Wait events in AWR



In an Oracle AWR (Automatic Workload Repository) report, wait events indicate where database sessions spend time while not executing. These are crucial for identifying performance bottlenecks. Below is a categorized list of common wait events, with cause, resolution, and examples.


🔹 1. DB Time Related Wait Events

Wait Event

Cause

Resolution

DB CPU

Time spent on CPU by Oracle processes.

Indicates work being done. High DB CPU may need SQL/query tuning.

sql*net message from client

Idle wait - session waiting for client request.

Normal. No action needed unless excessive.

sql*net message to client

Idle wait - sending data to client.

Normal. No action needed.

📘 Example: A session shows 80% time in sql*net message from client. This is idle time waiting on the app/user.


🔹 2. Concurrency Wait Events

Wait Event

Cause

Resolution

enq: TX - row lock contention

DML operations waiting on row locks held by other sessions.

Tune application to reduce contention. Commit/rollback blockers.

buffer busy waits

Contention for buffers in the buffer cache (multiple sessions).

Tune hot blocks, increase freelists, or partition data.

gc buffer busy acquire/release

RAC: Block contention across nodes.

Tune SQL or change data placement/access pattern.

📘 Example: enq: TX - row lock contention seen due to two sessions updating the same row at the same time.


🔹 3. I/O Related Wait Events

Wait Event

Cause

Resolution

db file sequential read

Single-block reads (e.g., index lookups).

Check for inefficient index access. Tune SQL.

db file scattered read

Multi-block reads (e.g., full table scans).

Check for unselective queries or missing indexes.

direct path read/write

Bypassing buffer cache (e.g., large table scans, parallel ops).

Usually expected in batch jobs. Tune if excessive.

📘 Example: High db file sequential read in top SQL → indicates many index lookups. May benefit from full scan if cost-effective.


🔹 4. Configuration Wait Events

Wait Event

Cause

Resolution

log file sync

Session waiting for redo flush during COMMIT.
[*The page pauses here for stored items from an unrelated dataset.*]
(** * SkyLink: collision detection and alert prioritisation

    A shallow embedding of the computational core of the SkyLink
    repository and the properties its specification states about it:

    - [collision_module/collision_detection.py]: distance primitives,
      the pairwise detector and the alert summary;
    - [drone_alerts/alert_translator.py]: danger classification and the
      per-drone aggregation of alerts;
    - [dashboard/app.py]: the tiered threat detection of the pilot
      dashboard ([PilotDashboardService.get_collision_threats]), the
      searches for nearby drones and aircraft, the compass sectors, the
      region names and the regional callsigns;
    - [unified_app.py]: the system status of the unified service.

    Python floats are IEEE-754 binary64 numbers, modelled by Rocq's
    primitive floats, so comparisons with NaN and infinities behave as
    they do in the program.  Library code the repository calls but does
    not contain (geopy, the [math] module, pandas reductions, [round])
    is collected in the record [Env] and left abstract. *)

From Stdlib Require Import ZArith Floats Lia Bool List String.
From Stdlib Require Import Sorting.Sorted Sorting.Permutation.
From stdpp Require Import base option list gmap strings pretty.

Open Scope string_scope.
Open Scope list_scope.
Open Scope Z_scope.

(** A decimal literal such as [0.1] denotes the nearest binary64 number,
    as it does in Python. *)
#[local] Set Warnings "-inexact-float".

(* ================================================================== *)
(** * Part I: the model                                                *)
(* ================================================================== *)

(** ** Python values, exceptions and builtins *)

Module Py.

(** The exceptions the modelled code can meet. [ValueError] carries the
    message and, for the schema errors of [detect_collisions], the
    list that is formatted into the message. *)
Inductive exn : Type :=
| ValueError (msg : string) (names : list string)
| KeyError (key : string)
| TypeError (msg : string)
| OverflowError (msg : string).

Inductive result (A : Type) : Type :=
| Ok (a : A)
| Raise (e : exn).
Arguments Ok {A} a.
Arguments Raise {A} e.

(** Sequencing: [x ← m; k] runs [k] on the value of [m] and passes an
    exception of [m] on. *)
#[global] Instance result_ret : MRet result := fun A a => Ok a.
#[global] Instance result_bind : MBind result := fun A B f m =>
  match m with
  | Ok a => f a
  | Raise e => Raise e
  end.

(** A Python [for] loop over [xs] that updates a state and stops at
    the first exception. *)
Fixpoint for_each {A S} (xs : list A) (body : S -> A -> result S) (s : S)
  : result S :=
  match xs with
  | [] => Ok s
  | x :: xs' =>
      match body s x with
      | Ok s' => for_each xs' body s'
      | Raise e => Raise e
      end
  end.

(** [[f(x) for x in xs]] where [f] may raise. *)
Fixpoint map_result {A B} (f : A -> result B) (xs : list A)
  : result (list B) :=
  match xs with
  | [] => Ok []
  | x :: xs' =>
      match f x with
      | Ok y =>
          match map_result f xs' with
          | Ok ys => Ok (y :: ys)
          | Raise e => Raise e
          end
      | Raise e => Raise e
      end
  end.

(** The values stored in dictionaries and data-frame cells.  A number
    is a float; an integer of the program is the float of the same
    value (the literals [0] and [1] of the source, identifiers read
    as numbers), which is exact below 2^53. *)
Inductive pyval : Type :=
| PNone
| PFloat (x : float)
| PStr (s : string).

(** [math.isfinite]. *)
Definition is_finite (x : float) : bool :=
  negb (is_nan x) && negb (is_infinity x).

(** [pd.isna] on a scalar: [None] and NaN are missing values. *)
Definition isna (v : pyval) : bool :=
  match v with
  | PNone => true
  | PFloat x => is_nan x
  | PStr _ => false
  end.

(** [a == b] on values. *)
Definition py_eq (a b : pyval) : bool :=
  match a, b with
  | PNone, PNone => true
  | PFloat x, PFloat y => PrimFloat.eqb x y
  | PStr s, PStr t => String.eqb s t
  | _, _ => false
  end.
Optimize commit frequency. Check I/O latency.

log file switch (checkpoint incomplete)

Log switch cannot occur as checkpoint not completed.

Increase redo log size. Improve checkpointing.

log buffer space

Log buffer is full; redo not yet written.

Increase redo log buffer size. Reduce commit frequency.

📘 Example: Frequent log file sync indicates slow disk I/O or too many commits.


🔹 5. Network Wait Events

Wait Event

Cause

Resolution

SQL*Net more data to/from client

Transferring large amounts of data to/from client.

Optimize network, reduce row size, or use pagination.

SQL*Net break/reset to client

Communication problem (timeout, error).

Review client app error handling and timeout settings.

📘 Example: Large result sets causing SQL*Net more data from client waits.


🔹 6. RAC-Specific Wait Events

Wait Event

Cause

Resolution

gc cr request

Global cache request for consistent read.

Optimize queries to reduce block transfers.

gc current block busy

Contention on current blocks in RAC.

Review hot blocks, consider partitioning.

gcs log flush sync

Global cache services syncing redo logs.

Review interconnect latency and redo config.

📘 Example: RAC system with high gc cr request → indicates inter-instance block shipping due to bad data locality.


🔹 7. Other Common Wait Events

Wait Event

Cause

Resolution

latch: cache buffers chains

Contention accessing buffer cache.

Tune hot blocks, increase buffer cache.

cursor: pin S wait on X

Library cache concurrency issues.

Review cursor sharing settings. May need to reduce parsing.

read by other session

One session is reading blocks another session will use.

Investigate parallelism or contention.

📘 Example: latch: cache buffers chains might suggest a "hot block" due to a small table with frequent access.


📌 How to Read Wait Events in AWR

  • Top 5 Timed Events: Shows most impactful waits (in time) during the snapshot interval.
  • Wait Class Summary: Categorizes wait events (e.g., I/O, concurrency).
  • SQL ordered by Elapsed Time / Wait Time: Pinpoints expensive queries.

General Resolution Strategy

  1. Find Top Waits in AWR (Top 5 Timed Events).
  2. Drill Down to SQL using SQL ordered by... sections.
  3. Check Execution Plans for inefficient operations.
  4. Tune SQL / Schema / Configuration based on findings.
  5. Use tools: ASH, SQL Monitor, SQL Plan Baselines, coe_xfr_sql_profile.sql (for fixing plans).